#### The task:
Every entry, from the first to the last, should be written out exactly.

[Opening Data extracts section]

(** * Critical-path scheduling engine of mastr (src/lib/cpm/algorithm.ts)

    A shallow embedding of [calculateCPM], [topologicalSort] and
    [analyzeResourceAllocation], followed by the properties of the
    engine's specification.

    Modelling conventions.
    - A JavaScript [number] that holds an integer is kept as a [Z] inside
      the constructor [Int]; the special values [NaN], [Infinity] and
      [-Infinity] are constructors of their own.  Sums and differences
      are rounded as binary64 rounds them: to the nearest double, a tie
      to the even mantissa, an infinity beyond the largest double.
    - The two expressions of the source that leave the integers,
      [duration * (1 - progress / 100)] and [projectDuration * 0.7], are
      evaluated in binary64 with the executable specification of the
      Standard Library ([SpecFloat]), which also does the rounding of the
      sums and differences.
    - A JavaScript [Map] is an association list in insertion order:
      [set] on a present key overwrites in place, on a fresh key appends.
    - The [while] loop of [topologicalSort] takes fuel, one unit per
      dequeued id; a non-null assertion ([!]) met by [undefined] is the
      outcome [Fault]. *)

From Stdlib Require Import String Ascii DecimalString.
From Stdlib Require Import List ZArith Bool Lia.
From Stdlib Require Import Permutation Sorted.
From Stdlib Require Import SpecFloat.
Import ListNotations.
Open Scope Z_scope.

(* ================================================================= *)
(** ** Numbers *)

Module Float64.
Definition prec : Z := 53.
Definition emax : Z := 1024.

(** The double nearest to an integer. *)
Definition of_Z (z : Z) : spec_float := binary_normalize prec emax z 0 false.

Definition add : spec_float -> spec_float -> spec_float := SFadd prec emax.
Definition mul : spec_float -> spec_float -> spec_float := SFmul prec emax.
Definition sub : spec_float -> spec_float -> spec_float := SFsub prec emax.
Definition div : spec_float -> spec_float -> spec_float := SFdiv prec emax.
Definition ltb : spec_float -> spec_float -> bool := SFltb.

(** The literal [0.7]: the double nearest to 7/10, which is what the
    correctly rounded quotient of the exact doubles 7 and 10 gives. *)
Definition lit_0_7 : spec_float := div (of_Z 7) (of_Z 10).
End Float64.

Inductive number : Type :=
| NaN
| NegInfinity
| Int (z : Z)
| Infinity.

Module Number.
(** The number held by a double whose value is an integer. *)
Definition of_float (x : spec_float) : number :=
  match x with
  | S754_nan => NaN
  | S754_infinity s => if s then NegInfinity else Infinity
  | S754_zero _ => Int 0
  | S754_finite s m e =>
      Int (cond_Zopp s (match e with
                        | Zneg k => Zpos m / 2 ^ Zpos k
                        | _ => Zpos m * 2 ^ e
                        end))
  end.

(** What binary64 makes of an exact integer result [z]: the nearest
    double, a tie going to the even mantissa, and an infinity beyond the
    largest double.  Integers up to 2^53 in magnitude are kept as they
    are. *)
Definition round (z : Z) : number := of_float (Float64.of_Z z).

(** [x + y]: the sum of two doubles is their exact sum, rounded. *)
Definition add (x y : number) : number :=
  match x, y with
  | NaN, _ | _, NaN => NaN
  | Int a, Int b => round (a + b)
  | Infinity, NegInfinity | NegInfinity, Infinity => NaN
  | Infinity, _ | _, Infinity => Infinity
  | NegInfinity, _ | _, NegInfinity => NegInfinity
  end.

(** [x - y]: the exact difference, rounded. *)
Definition sub (x y : number) : number :=
  match x, y with
  | NaN, _ | _, NaN => NaN
  | Int a, Int b => round (a - b)
  | Infinity, Infinity | NegInfinity, NegInfinity => NaN
  | Infinity, _ | _, NegInfinity => Infinity
  | NegInfinity, _ | _, Infinity => NegInfinity
  end.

[Closing Data extracts section]

#### Task result:
(** * Critical-path scheduling engine of mastr (src/lib/cpm/algorithm.ts)

    A shallow embedding of [calculateCPM], [topologicalSort] and
    [analyzeResourceAllocation], followed by the properties of the
    engine's specification.

    Modelling conventions.
    - A JavaScript [number] that holds an integer is kept as a [Z] inside
      the constructor [Int]; the special values [NaN], [Infinity] and
      [-Infinity] are constructors of their own.  Sums and differences
      are rounded as binary64 rounds them: to the nearest double, a tie
      to the even mantissa, an infinity beyond the largest double.
    - The two expressions of the source that leave the integers,
      [duration * (1 - progress / 100)] and [projectDuration * 0.7], are
      evaluated in binary64 with the executable specification of the
      Standard Library ([SpecFloat]), which also does the rounding of the
      sums and differences.
    - A JavaScript [Map] is an association list in insertion order:
      [set] on a present key overwrites in place, on a fresh key appends.
    - The [while] loop of [topologicalSort] takes fuel, one unit per
      dequeued id; a non-null assertion ([!]) met by [undefined] is the
      outcome [Fault]. *)

From Stdlib Require Import String Ascii DecimalString.
From Stdlib Require Import List ZArith Bool Lia.
From Stdlib Require Import Permutation Sorted.
From Stdlib Require Import SpecFloat.
Import ListNotations.
Open Scope Z_scope.

(* ================================================================= *)
(** ** Numbers *)

Module Float64.
Definition prec : Z := 53.
Definition emax : Z := 1024.

(** The double nearest to an integer. *)
Definition of_Z (z : Z) : spec_float := binary_normalize prec emax z 0 false.

Definition add : spec_float -> spec_float -> spec_float := SFadd prec emax.
Definition mul : spec_float -> spec_float -> spec_float := SFmul prec emax.
Definition sub : spec_float -> spec_float -> spec_float := SFsub prec emax.
Definition div : spec_float -> spec_float -> spec_float := SFdiv prec emax.
Definition ltb : spec_float -> spec_float -> bool := SFltb.

(** The literal [0.7]: the double nearest to 7/10, which is what the
    correctly rounded quotient of the exact doubles 7 and 10 gives. *)
Definition lit_0_7 : spec_float := div (of_Z 7) (of_Z 10).
End Float64.

Inductive number : Type :=
| NaN
| NegInfinity
| Int (z : Z)
| Infinity.

Module Number.
(** The number held by a double whose value is an integer. *)
Definition of_float (x : spec_float) : number :=
  match x with
  | S754_nan => NaN
  | S754_infinity s => if s then NegInfinity else Infinity
  | S754_zero _ => Int 0
  | S754_finite s m e =>
      Int (cond_Zopp s (match e with
                        | Zneg k => Zpos m / 2 ^ Zpos k
                        | _ => Zpos m * 2 ^ e
                        end))
  end.

(** What binary64 makes of an exact integer result [z]: the nearest
    double, a tie going to the even mantissa, and an infinity beyond the
    largest double.  Integers up to 2^53 in magnitude are kept as they
    are. *)
Definition round (z : Z) : number := of_float (Float64.of_Z z).

(** [x + y]: the sum of two doubles is their exact sum, rounded. *)
Definition add (x y : number) : number :=
  match x, y with
  | NaN, _ | _, NaN => NaN
  | Int a, Int b => round (a + b)
  | Infinity, NegInfinity | NegInfinity, Infinity => NaN
  | Infinity, _ | _, Infinity => Infinity
  | NegInfinity, _ | _, NegInfinity => NegInfinity
  end.

(** [x - y]: the exact difference, rounded. *)
Definition sub (x y : number) : number :=
  match x, y with
  | NaN, _ | _, NaN => NaN
  | Int a, Int b => round (a - b)
  | Infinity, Infinity | NegInfinity, NegInfinity => NaN
  | Infinity, _ | _, NegInfinity => Infinity
  | NegInfinity, _ | _, Infinity => NegInfinity
  end.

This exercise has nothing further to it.